Could you print every line from the first one of the records below through the line containing "pipeline, and the", with both included and nothing else?

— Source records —

- Opening Delimiter -

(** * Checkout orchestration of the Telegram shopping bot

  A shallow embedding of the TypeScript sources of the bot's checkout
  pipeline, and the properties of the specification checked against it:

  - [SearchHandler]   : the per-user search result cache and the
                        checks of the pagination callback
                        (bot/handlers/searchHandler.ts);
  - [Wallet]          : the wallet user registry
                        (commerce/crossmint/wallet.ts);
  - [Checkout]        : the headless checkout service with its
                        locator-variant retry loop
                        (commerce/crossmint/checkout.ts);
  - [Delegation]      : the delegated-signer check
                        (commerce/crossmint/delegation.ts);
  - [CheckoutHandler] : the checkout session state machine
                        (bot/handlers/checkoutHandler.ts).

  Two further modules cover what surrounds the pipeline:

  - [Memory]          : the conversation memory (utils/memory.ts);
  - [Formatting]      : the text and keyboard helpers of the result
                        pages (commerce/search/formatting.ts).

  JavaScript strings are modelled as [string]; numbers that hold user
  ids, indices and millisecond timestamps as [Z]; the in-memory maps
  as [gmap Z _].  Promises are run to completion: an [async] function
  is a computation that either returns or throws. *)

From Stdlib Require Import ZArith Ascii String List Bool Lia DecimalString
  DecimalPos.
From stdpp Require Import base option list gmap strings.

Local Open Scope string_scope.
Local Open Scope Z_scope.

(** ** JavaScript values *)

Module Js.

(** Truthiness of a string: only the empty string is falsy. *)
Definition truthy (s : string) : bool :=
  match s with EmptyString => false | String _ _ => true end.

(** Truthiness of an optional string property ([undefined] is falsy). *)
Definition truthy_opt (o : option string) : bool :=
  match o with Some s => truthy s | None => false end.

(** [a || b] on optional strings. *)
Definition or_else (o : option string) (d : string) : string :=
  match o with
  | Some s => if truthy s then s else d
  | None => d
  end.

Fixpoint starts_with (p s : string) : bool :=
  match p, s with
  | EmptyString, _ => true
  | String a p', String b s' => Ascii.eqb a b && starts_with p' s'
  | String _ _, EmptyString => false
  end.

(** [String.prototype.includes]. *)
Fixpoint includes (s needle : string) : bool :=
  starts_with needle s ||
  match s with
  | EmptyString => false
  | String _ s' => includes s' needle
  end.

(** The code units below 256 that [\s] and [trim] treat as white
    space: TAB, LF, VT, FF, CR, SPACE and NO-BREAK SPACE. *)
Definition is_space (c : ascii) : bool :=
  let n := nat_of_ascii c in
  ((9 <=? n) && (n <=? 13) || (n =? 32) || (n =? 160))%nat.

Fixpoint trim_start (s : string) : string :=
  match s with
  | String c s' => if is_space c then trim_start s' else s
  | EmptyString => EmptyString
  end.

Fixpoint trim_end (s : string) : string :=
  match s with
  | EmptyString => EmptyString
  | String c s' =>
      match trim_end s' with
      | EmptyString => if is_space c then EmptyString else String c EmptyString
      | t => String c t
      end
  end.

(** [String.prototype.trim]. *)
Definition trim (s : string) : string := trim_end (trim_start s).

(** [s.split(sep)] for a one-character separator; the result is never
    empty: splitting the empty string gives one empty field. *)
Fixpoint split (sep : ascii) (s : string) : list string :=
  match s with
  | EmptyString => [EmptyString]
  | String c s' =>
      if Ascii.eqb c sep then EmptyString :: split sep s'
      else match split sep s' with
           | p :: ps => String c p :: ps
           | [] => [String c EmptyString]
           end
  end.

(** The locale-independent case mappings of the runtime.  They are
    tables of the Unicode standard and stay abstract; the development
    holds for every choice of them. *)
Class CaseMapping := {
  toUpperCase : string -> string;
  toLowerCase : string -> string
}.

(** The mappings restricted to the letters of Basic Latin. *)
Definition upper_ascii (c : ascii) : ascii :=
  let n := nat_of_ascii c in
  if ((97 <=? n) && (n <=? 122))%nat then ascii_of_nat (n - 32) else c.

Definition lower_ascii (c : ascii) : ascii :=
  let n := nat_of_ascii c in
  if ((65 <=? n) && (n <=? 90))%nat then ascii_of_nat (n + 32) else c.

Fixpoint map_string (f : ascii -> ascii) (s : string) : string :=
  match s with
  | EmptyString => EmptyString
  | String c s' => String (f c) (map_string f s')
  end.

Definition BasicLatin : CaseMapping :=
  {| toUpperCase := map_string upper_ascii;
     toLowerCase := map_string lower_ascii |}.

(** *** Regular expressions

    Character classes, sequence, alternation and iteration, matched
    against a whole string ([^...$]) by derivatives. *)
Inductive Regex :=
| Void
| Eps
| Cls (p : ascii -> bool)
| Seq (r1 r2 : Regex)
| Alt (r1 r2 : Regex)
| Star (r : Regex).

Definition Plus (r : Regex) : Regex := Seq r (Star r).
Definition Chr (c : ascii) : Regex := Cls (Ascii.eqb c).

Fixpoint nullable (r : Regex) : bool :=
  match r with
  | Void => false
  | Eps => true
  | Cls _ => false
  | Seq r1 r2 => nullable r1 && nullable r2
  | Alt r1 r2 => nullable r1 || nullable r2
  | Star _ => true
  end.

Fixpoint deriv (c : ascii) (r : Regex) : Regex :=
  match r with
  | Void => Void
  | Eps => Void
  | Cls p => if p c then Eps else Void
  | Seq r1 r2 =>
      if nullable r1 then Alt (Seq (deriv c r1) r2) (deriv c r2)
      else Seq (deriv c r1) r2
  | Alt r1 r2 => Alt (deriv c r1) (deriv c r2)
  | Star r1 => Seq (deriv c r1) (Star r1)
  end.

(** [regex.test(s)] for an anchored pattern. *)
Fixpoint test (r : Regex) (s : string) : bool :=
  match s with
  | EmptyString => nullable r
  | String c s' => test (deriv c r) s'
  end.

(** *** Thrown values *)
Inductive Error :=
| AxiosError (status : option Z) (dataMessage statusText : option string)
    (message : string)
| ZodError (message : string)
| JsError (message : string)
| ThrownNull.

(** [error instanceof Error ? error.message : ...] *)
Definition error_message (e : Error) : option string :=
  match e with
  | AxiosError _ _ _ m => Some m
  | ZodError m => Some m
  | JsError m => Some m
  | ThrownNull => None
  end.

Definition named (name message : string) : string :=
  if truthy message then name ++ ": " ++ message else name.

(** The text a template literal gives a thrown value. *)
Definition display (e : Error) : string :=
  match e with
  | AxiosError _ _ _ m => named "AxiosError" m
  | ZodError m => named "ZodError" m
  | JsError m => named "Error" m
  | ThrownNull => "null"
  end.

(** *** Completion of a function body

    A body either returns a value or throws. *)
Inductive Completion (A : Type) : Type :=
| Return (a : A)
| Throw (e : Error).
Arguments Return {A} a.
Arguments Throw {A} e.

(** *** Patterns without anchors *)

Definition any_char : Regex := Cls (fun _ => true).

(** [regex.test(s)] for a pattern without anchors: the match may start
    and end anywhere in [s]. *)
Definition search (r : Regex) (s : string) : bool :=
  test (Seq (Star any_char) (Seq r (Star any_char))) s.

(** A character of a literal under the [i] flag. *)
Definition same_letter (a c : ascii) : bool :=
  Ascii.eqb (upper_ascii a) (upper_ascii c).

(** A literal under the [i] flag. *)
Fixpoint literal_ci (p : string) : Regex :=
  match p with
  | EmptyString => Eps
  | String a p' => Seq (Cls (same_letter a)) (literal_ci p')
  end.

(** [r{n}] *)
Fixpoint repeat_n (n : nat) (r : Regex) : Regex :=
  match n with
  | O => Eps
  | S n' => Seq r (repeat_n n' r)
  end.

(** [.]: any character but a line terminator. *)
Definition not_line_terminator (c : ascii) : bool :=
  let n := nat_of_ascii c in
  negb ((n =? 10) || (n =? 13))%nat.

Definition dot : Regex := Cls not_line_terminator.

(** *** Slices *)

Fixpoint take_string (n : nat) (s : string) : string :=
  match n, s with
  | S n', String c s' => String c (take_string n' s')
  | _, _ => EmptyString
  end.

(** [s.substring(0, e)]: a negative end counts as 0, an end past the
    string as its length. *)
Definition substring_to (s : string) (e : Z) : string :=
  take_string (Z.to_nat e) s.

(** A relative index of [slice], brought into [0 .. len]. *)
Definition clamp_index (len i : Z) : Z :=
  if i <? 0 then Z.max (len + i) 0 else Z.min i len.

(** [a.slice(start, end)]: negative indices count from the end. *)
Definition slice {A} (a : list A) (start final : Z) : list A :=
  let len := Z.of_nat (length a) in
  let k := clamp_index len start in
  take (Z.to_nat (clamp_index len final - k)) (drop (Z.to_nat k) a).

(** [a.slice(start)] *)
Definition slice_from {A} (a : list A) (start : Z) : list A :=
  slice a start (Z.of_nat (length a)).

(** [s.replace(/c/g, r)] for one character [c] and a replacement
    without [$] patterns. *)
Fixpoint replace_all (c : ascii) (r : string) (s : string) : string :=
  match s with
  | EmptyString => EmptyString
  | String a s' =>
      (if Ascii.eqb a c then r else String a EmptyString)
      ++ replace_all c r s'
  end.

- Closing Delimiter -

— Answer area —
(** * Checkout orchestration of the Telegram shopping bot

  A shallow embedding of the TypeScript sources of the bot's checkout
  pipeline, and the properties of the specification checked against it:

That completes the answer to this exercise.